_Provided information_:

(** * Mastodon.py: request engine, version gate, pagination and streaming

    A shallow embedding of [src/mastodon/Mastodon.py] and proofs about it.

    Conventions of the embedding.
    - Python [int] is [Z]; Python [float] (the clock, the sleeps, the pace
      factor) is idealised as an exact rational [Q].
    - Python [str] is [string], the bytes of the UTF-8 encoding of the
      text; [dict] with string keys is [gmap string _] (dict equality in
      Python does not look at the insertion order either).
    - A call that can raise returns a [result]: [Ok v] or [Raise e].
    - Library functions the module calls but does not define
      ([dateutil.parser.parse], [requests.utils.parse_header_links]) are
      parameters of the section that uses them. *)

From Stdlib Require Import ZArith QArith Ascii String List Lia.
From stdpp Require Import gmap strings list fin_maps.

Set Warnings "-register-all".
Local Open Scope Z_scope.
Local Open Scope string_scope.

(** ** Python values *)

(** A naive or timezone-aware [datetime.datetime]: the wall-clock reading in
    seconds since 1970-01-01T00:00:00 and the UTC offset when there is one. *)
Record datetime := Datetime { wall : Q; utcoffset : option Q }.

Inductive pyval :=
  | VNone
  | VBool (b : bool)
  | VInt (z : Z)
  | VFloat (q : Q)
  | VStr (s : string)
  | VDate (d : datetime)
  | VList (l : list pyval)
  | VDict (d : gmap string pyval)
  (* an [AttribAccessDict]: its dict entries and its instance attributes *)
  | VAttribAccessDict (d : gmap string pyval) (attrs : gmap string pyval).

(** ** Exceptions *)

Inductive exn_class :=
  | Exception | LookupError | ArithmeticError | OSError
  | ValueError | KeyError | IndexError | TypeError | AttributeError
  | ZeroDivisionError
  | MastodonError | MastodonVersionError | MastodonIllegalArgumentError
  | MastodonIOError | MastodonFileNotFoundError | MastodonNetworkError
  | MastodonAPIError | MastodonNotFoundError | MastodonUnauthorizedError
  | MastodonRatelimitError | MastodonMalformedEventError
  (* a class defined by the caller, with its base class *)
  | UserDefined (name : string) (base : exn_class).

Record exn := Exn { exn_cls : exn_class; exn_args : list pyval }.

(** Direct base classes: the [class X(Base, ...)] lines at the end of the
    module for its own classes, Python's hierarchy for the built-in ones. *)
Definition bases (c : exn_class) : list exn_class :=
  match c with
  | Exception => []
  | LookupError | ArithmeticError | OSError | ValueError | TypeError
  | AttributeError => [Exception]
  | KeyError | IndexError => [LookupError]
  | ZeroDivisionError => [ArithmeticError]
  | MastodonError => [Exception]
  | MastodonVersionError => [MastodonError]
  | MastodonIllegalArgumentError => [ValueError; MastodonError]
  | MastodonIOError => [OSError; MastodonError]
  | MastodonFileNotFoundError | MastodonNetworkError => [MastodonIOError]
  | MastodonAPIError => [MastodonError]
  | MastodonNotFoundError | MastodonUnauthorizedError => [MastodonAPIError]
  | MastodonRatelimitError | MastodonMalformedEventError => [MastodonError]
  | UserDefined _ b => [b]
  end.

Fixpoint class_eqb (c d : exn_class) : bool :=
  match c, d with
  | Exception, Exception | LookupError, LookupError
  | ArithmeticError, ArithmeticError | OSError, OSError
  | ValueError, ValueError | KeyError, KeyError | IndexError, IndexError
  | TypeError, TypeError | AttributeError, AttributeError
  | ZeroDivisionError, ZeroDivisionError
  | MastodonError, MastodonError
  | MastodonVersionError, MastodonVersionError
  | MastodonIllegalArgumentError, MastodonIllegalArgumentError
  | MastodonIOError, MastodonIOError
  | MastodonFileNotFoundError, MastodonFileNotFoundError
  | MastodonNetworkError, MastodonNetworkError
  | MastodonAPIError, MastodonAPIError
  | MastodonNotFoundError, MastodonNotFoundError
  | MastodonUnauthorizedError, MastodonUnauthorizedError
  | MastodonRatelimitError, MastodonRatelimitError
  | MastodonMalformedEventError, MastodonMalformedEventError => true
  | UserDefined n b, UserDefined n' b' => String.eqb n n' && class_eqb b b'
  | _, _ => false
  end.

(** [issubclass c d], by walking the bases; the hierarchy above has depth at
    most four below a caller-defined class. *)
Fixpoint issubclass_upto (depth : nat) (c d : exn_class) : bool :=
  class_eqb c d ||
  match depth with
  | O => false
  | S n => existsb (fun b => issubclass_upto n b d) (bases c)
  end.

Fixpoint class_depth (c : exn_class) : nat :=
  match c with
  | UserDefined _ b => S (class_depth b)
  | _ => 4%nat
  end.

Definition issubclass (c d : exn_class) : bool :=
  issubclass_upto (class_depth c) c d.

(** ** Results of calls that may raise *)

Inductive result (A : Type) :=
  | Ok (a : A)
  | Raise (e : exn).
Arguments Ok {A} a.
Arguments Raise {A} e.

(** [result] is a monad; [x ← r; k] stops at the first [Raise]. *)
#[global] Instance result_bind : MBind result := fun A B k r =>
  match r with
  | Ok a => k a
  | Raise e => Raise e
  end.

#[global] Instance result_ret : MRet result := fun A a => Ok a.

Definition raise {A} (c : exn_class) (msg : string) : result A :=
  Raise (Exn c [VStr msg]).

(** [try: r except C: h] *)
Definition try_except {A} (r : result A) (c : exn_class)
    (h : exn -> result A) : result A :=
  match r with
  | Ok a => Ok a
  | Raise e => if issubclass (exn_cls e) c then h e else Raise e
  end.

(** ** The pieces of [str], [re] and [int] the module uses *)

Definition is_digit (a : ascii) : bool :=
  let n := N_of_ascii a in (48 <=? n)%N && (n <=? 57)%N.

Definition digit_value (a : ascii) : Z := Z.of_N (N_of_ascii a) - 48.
--
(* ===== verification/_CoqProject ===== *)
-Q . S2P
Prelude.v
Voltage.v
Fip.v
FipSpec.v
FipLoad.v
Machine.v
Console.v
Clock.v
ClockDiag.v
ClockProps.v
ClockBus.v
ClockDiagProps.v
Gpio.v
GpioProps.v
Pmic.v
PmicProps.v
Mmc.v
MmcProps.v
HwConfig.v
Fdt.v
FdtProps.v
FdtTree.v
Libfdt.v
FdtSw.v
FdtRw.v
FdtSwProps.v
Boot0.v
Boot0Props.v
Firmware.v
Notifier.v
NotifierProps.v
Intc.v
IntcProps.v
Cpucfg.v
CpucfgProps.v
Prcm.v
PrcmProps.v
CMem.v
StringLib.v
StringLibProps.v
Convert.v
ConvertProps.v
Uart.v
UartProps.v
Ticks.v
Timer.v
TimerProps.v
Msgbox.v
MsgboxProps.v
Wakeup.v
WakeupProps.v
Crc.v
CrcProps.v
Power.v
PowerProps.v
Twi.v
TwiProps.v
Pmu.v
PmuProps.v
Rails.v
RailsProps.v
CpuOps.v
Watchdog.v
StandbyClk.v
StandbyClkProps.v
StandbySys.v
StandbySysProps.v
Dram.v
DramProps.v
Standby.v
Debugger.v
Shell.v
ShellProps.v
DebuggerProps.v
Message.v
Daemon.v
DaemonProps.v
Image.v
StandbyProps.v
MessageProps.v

_What this task involves_: Only those lines of the entries above that run from the line containing "Inductive result (A" to the line containing "(** ** The pieces", both included, should be transcribed exactly.

_Solution to the exercise_:
Inductive result (A : Type) :=
  | Ok (a : A)
  | Raise (e : exn).
Arguments Ok {A} a.
Arguments Raise {A} e.

(** [result] is a monad; [x ← r; k] stops at the first [Raise]. *)
#[global] Instance result_bind : MBind result := fun A B k r =>
  match r with
  | Ok a => k a
  | Raise e => Raise e
  end.

#[global] Instance result_ret : MRet result := fun A a => Ok a.

Definition raise {A} (c : exn_class) (msg : string) : result A :=
  Raise (Exn c [VStr msg]).

(** [try: r except C: h] *)
Definition try_except {A} (r : result A) (c : exn_class)
    (h : exn -> result A) : result A :=
  match r with
  | Ok a => Ok a
  | Raise e => if issubclass (exn_cls e) c then h e else Raise e
  end.

(** ** The pieces of [str], [re] and [int] the module uses *)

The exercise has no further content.